Amazing Evidence for Evolution in the Predecessors of Whales!


(George Brooks) #1

Amazing Evidence for Evolution in the Predecessors of Whales!
This is a wonderful posting that deserves to be preserved as its own thread!

Continuing the discussion from Is it dangerous to teach evolutionary theory to children?:
o o o o o o o o o o o o o o o o o o o o o o o o o o o o o o o o o o o

Posting by @Chris_Falter:

Hi Greg,

Thanks for the gracious reply in a different post. Yes, we had the privilege of honoring our God and King this morning. He was there in His Word, in His Spirit, and in His body.

Grog writes:
“A partially formed blow hole passage is of no use to the whale to even scale it on the natural selection cycle…
Here I think you are not fully familiar with a branch of science, this time about biology. Did you know these facts?”

(1) Whale embryos have 2 nostrils in the usual location for mammalian embryos, at the tip of the snout. As the baby whale develops inside the mother whale, the nostrils move toward the top of the head. The bottom row of images demonstrate this happening in the various embryonic stages of a whale:

In some species of whales, the odontocetes or toothed whales, they merge to form a single blowhole. In others, the baleen whales, they remain separate, and the adult whale has a pair of blowholes.

(2) When paleontologists examine the fossilized skulls of cetaceans, they observe a gradual movement of nostrils toward the top of the head. Here is a summary of what they have found:

(3) As points 1 and 2 demonstrate, biologists and paleontologists are not relying on a single skull from 60 million years ago as evidence of the evolution history of whales. They have enormous amounts of data that can be classified in nine different lines of evidence. That National Geographic video did not have the goal of discussing all of the evidence behind that evolution; the goal of the video was to discuss the one fossilized skull from 60 million years ago. So I understand how you might have gained the wrong impression.

To give you a better understanding of all of the evidence, I offer you a link to a discussion of the nine different lines of evidence.

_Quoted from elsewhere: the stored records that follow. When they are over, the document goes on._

Lemma crc_step_plain crc e :
  0 <= crc < 2 ^ 16 -> crc_step crc e = crc_plain crc (JS.num e mod 2 ^ 8).
Proof.
  intros Hc. unfold crc_step, crc_plain. cbv zeta.
  generalize (JS.num e). intros v.
  pose proof (Z.mod_pos_bound v (2 ^ 8) ltac:(lia)) as Hb.
  assert (Hd : 0 <= crc / 2 ^ 8 < 2 ^ 8).
  { split; [apply Z.div_pos; lia | apply Z.div_lt_upper_bound; lia]. }
  change 0xff with (Z.ones 8). change 0xffff with (Z.ones 16).
  rewrite (ushr_small crc 8) by lia.
  rewrite !(and_mask _ 8) by lia.
  rewrite (Z.mod_small (crc / 2 ^ 8)) by lia.
  set (b := v mod 2 ^ 8) in *.
  pose proof (lxor_bound 8 _ _ ltac:(lia) Hd Hb) as H0.
  rewrite (xor_small (crc / 2 ^ 8) b) by lia.
  set (c0 := Z.lxor (crc / 2 ^ 8) b) in *.
  assert (H0' : 0 <= c0 / 2 ^ 4 < 2 ^ 8).
  { split; [apply Z.div_pos; lia | apply Z.div_lt_upper_bound; lia]. }
  rewrite (ushr_small c0 4) by lia.
  pose proof (lxor_bound 8 _ _ ltac:(lia) H0 H0') as H1.
  rewrite (xor_small c0 (c0 / 2 ^ 4)) by lia.
  set (c1 := Z.lxor c0 (c0 / 2 ^ 4)) in *.
  rewrite (shl_small crc 8) by lia.
  rewrite (and_mask (crc * 2 ^ 8) 16) by lia.
  pose proof (Z.mod_pos_bound (crc * 2 ^ 8) (2 ^ 16) ltac:(lia)) as H2.
  set (r1 := (crc * 2 ^ 8) mod 2 ^ 16) in *.
  pose proof (lxor_bound 16 r1 c1 ltac:(lia) ltac:(lia) ltac:(lia)) as H3.
  rewrite (xor_small r1 c1) by lia.
  set (r2 := Z.lxor r1 c1) in *.
  rewrite (shl_small c1 5) by lia.
  rewrite (and_mask (c1 * 2 ^ 5) 16) by lia.
  pose proof (Z.mod_pos_bound (c1 * 2 ^ 5) (2 ^ 16) ltac:(lia)) as H4.
  set (c2 := (c1 * 2 ^ 5) mod 2 ^ 16) in *.
  pose proof (lxor_bound 16 r2 c2 ltac:(lia) ltac:(lia) ltac:(lia)) as H5.
  rewrite (xor_small r2 c2) by lia.
  set (r3 := Z.lxor r2 c2) in *.
  rewrite (shl_small c2 7) by lia.
  rewrite (and_mask (c2 * 2 ^ 7) 16) by lia.
  pose proof (Z.mod_pos_bound (c2 * 2 ^ 7) (2 ^ 16) ltac:(lia)) as H6.
  set (c3 := (c2 * 2 ^ 7) mod 2 ^ 16) in *.
  apply xor_small; lia.
Qed.

Lemma crc_step_range crc e :
  0 <= crc < 2 ^ 16 -> 0 <= crc_step crc e < 2 ^ 16.
Proof.
  intros Hc. rewrite crc_step_plain by assumption.
  apply crc_plain_range; [assumption|].
  apply Z.mod_pos_bound. lia.
Qed.

(** The register after a byte depends on the register and the byte
    through [crc xor (b << 8)] only. *)
Lemma fold_byte crc b :
  0 <= crc < 2 ^ 16 -> 0 <= b < 2 ^ 8 ->
  let x := Z.lxor crc (Z.shiftl b 8) in
  0 <= x < 2 ^ 16
  /\ x / 2 ^ 8 = Z.lxor (crc / 2 ^ 8) b
  /\ (x * 2 ^ 8) mod 2 ^ 16 = (crc * 2 ^ 8) mod 2 ^ 16.
Proof.
  intros Hc Hb x.
  assert (Hs : 0 <= Z.shiftl b 8 < 2 ^ 16)
    by (rewrite Z.shiftl_mul_pow2 by lia; lia).
  split; [apply lxor_bound; lia|]. split.
  - unfold x. rewrite <- !Z.shiftr_div_pow2 by lia.
    rewrite Z.shiftr_lxor, Z.shiftr_shiftl_l by lia.
    reflexivity.
  - apply Z.bits_inj'. intros n Hn.
    rewrite !Z.testbit_mod_pow2 by lia.
    destruct (Z.ltb_spec n 16); [simpl|reflexivity].
    rewrite !Z.mul_pow2_bits by lia.
    destruct (Z.lt_ge_cases n 8);
      [rewrite !(Z.testbit_neg_r _ (n - 8)) by lia; reflexivity|].
    unfold x. rewrite Z.lxor_spec, Z.shiftl_spec by lia.
    rewrite (Z.testbit_neg_r b) by lia.
    apply xorb_false_r.
Qed.

Lemma crc_plain_fold crc b :
  0 <= crc < 2 ^ 16 -> 0 <= b < 2 ^ 8 ->
  crc_plain crc b = crc_plain (Z.lxor crc (Z.shiftl b 8)) 0.
Proof.
  intros Hc Hb.
  destruct (fold_byte crc b Hc Hb) as (Hx & Hh & Hl).
  unfold crc_plain. cbv zeta.
  rewrite Hh, Hl, Z.lxor_0_r. reflexivity.
Qed.

Lemma plain_agrees_all : all_bits 16 plain_agrees 0 = true.
Proof. vm_cast_no_check (eq_refl true). Qed.

Lemma crc_step_xmodem crc b :
  0 <= crc < 2 ^ 16 -> is_byte b -> crc_step crc (Some b) = xmodem_byte crc b.
Proof.
  intros Hc Hb. unfold is_byte in Hb.
  destruct (fold_byte crc b Hc ltac:(lia)) as (Hx & _).
  pose proof (all_below 16 plain_agrees plain_agrees_all _ Hx) as H.
  apply Z.eqb_eq in H.
  rewrite crc_step_plain by assumption. simpl JS.num.
  rewrite Z.mod_small by lia.
  rewrite crc_plain_fold, H by lia.
  unfold xmodem_byte.
  rewrite Z.shiftl_0_l, Z.lxor_0_r. reflexivity.
Qed.

Lemma crc_loop_S packet n begin crc :
  crc_loop packet (S n) begin crc
  = crc_loop packet n (S begin) (crc_step crc (packet !! begin)).
Proof. lazy beta iota delta [crc_loop]; fold crc_loop. reflexivity. Qed.

Lemma crc_loop_range packet n :
  forall begin crc,
  0 <= crc < 2 ^ 16 -> 0 <= crc_loop packet n begin crc < 2 ^ 16.
Proof.
  induction n as [|n IH]; intros begin crc Hc.
  - exact Hc.
  - rewrite crc_loop_S. apply IH. apply crc_step_range. exact Hc.
Qed.

Lemma crc16xmodem_range packet begin len :
  0 <= crc16xmodem packet begin len None < 2 ^ 16.
Proof. unfold crc16xmodem. apply crc_loop_range. lia. Qed.

(** The loop reads the elements of the range and nothing else. *)
Lemma crc_loop_ext packet packet' n :
  forall begin begin' crc,
  (forall j, (j < n)%nat -> packet !! (begin + j)%nat = packet' !! (begin' + j)%nat) ->
  crc_loop packet n begin crc = crc_loop packet' n begin' crc.
Proof.
  induction n as [|n IH]; intros begin begin' crc H; [reflexivity|].
  rewrite !crc_loop_S.
  pose proof (H 0%nat ltac:(lia)) as H0.
  rewrite !Nat.add_0_r in H0. rewrite H0.
  apply IH. intros j Hj.
  specialize (H (S j) ltac:(lia)).
  now rewrite !Nat.add_succ_r in H.
Qed.

Lemma crc_loop_xmodem packet n :
  forall begin crc,
  Forall is_byte packet -> (begin + n <= length packet)%nat ->
  0 <= crc < 2 ^ 16 ->
  crc_loop packet n begin crc
  = fold_left xmodem_byte (take n (drop begin packet)) crc.
Proof.
  induction n as [|n IH]; intros begin crc Hb Hl Hc.
  - now rewrite take_0.
  - destruct (lookup_lt_is_Some_2 packet begin ltac:(lia)) as [b Hlk].
    rewrite crc_loop_S, Hlk, (drop_S _ _ _ Hlk), firstn_cons.
    cbn [fold_left].
    assert (Hbyte : is_byte b).
    { rewrite Forall_lookup in Hb. exact (Hb _ _ Hlk). }
    rewrite <- crc_step_xmodem by assumption.
    apply IH; [assumption | lia | apply crc_step_range; assumption].
Qed.

(** On a whole list of bytes the code computes the CRC16/XMODEM of the
    literature. *)
Lemma crc16xmodem_whole (bytes : list Z) :
  Forall is_byte bytes ->
  crc16xmodem bytes 0 (length bytes) None = xmodem_crc16 bytes.
Proof.
  intros Hb. unfold crc16xmodem, xmodem_crc16. cbv zeta.
  replace (0 + length bytes - 0)%nat with (length bytes) by lia.
  rewrite crc_loop_xmodem by (assumption || lia).
  rewrite drop_0, firstn_all. reflexivity.
Qed.
End CrcFacts.

(** ** The Buffer operations on a frame *)

Section BufferFacts.
Local Open Scope Z_scope.

Lemma land_byte f : is_byte f -> Z.land f 255 = f.
Proof.
  intros Hf. unfold is_byte in Hf. change 255 with (Z.ones 8).
  rewrite Z.land_ones by lia. apply Z.mod_small. lia.
Qed.

Lemma alloc_frame (p : nat) f :
  is_byte f ->
  Buffer_alloc (p + 3 + 2) f = f :: f :: f :: replicate p f ++ [f; f].
Proof.
  intros Hf. unfold Buffer_alloc. rewrite land_byte by assumption.
  replace (p + 3 + 2)%nat with (3 + (p + 2))%nat by lia.
  rewrite (replicate_add 3), (replicate_add p). reflexivity.
Qed.

Lemma set_0 x (l : list Z) v : is_byte v -> Buffer_set (x :: l) 0 v = v :: l.
Proof.
  intros Hv. unfold is_byte in Hv. unfold Buffer_set.
  rewrite Z.mod_small by lia. reflexivity.
Qed.

Lemma set_1 x y (l : list Z) v :
  is_byte v -> Buffer_set (x :: y :: l) 1 v = x :: v :: l.
Proof.
  intros Hv. unfold is_byte in Hv. unfold Buffer_set.
  rewrite Z.mod_small by lia. reflexivity.
Qed.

http://www.talkorigins.org/features/whales/

Again, that is not nine pieces of evidence, but nine lines of evidence. Each line has a very large body of evidence.

If you have any questions about the nine lines, feel free to ask more questions. I am not an expert on cetacean evolution, but I would be happy to help dig up answers to any questions you might have.

Grog writes:
“The passage in 2 Pet I do not interpret as adding to our faith items like scientific knowledge. Instead, faith in some people can be weak and it can be strong in others and Biblical type of faith is ALWAYS defined upon the objective truths around God, His promises and all that is told us by His spokesmen. Show me where you see different?”

I see no indication that the apostle Peter limited knowledge to just one kind of knowledge, and not the whole realm of knowledge. I think you are making an assumption about the passage that is not there. Certainly knowledge would include theological knowledge, but why would it not include knowledge about the creation God made, or even knowledge about transistors, and history, and literature? So I invite you to show me where I might have overlooked, perhaps in the verse before or the verse after, an indication from the apostle Peter that he was only (under the inspiration of the Holy Spirit) speaking of a narrowly limited type of knowledge, and not the whole realm of knowledge.

Blessings,
Chris Falter


(George Brooks) #2

This is the link mentioned towards the end of the OP… an excellent read in and of itself…

The Origin of Whales and the Power of Independent Evidence
by Raymond Sutera
Copyright © 2001

[posted: August 10, 2001]

This article originally appeared in Reports of the National Center for Science Education,
a publication of The National Center for Science Education.

"How do you convince a creationist that a fossil is a transitional fossil? Give up? It is a trick question. You cannot do it. There is no convincing someone who has his mind made up already. But sometimes, it is even worse.

Sometimes, when you point out a fossil that falls into the middle of a gap and is a superb morphological and chronological intermediate, you are met with the response:

“Well, now you have two gaps where you only had one before! You are losing ground!”

http://www.talkorigins.org/features/whales/


(Phil) #3

Great article. I was fascinated to learn of how the maxillary bones moved back, essentially elongating the face with the nose moving back as the mechanism for the blowhole moving to the top of skull.


(Stephen Matheson) #4

More cool stuff on this topic.

Molecular evolution tracks macroevolutionary transitions in Cetacea

Highlights
•Cetacea (whales, dolphins, and porpoises) is a model group for investigating the molecular signature of macroevolutionary transitions.
•Recent research has documented the remarkable convergence between echolocating bats and odontocetes across six genes related to auditory physiology.
•Cetaceans are a premier model of wholesale sensory evolution, in which anatomical changes related to sensory perception dovetail nicely with molecular evolutionary patterns, including the pseudogenization of some visual opsins, olfactory receptors, vomeronasal receptors, and taste receptors.
•Modifications in myoglobin also show that the net surface charge of myoglobin in cetaceans correlates with depth of dive, and these changes have also occurred in other aquatic lineages, such as pinnipeds.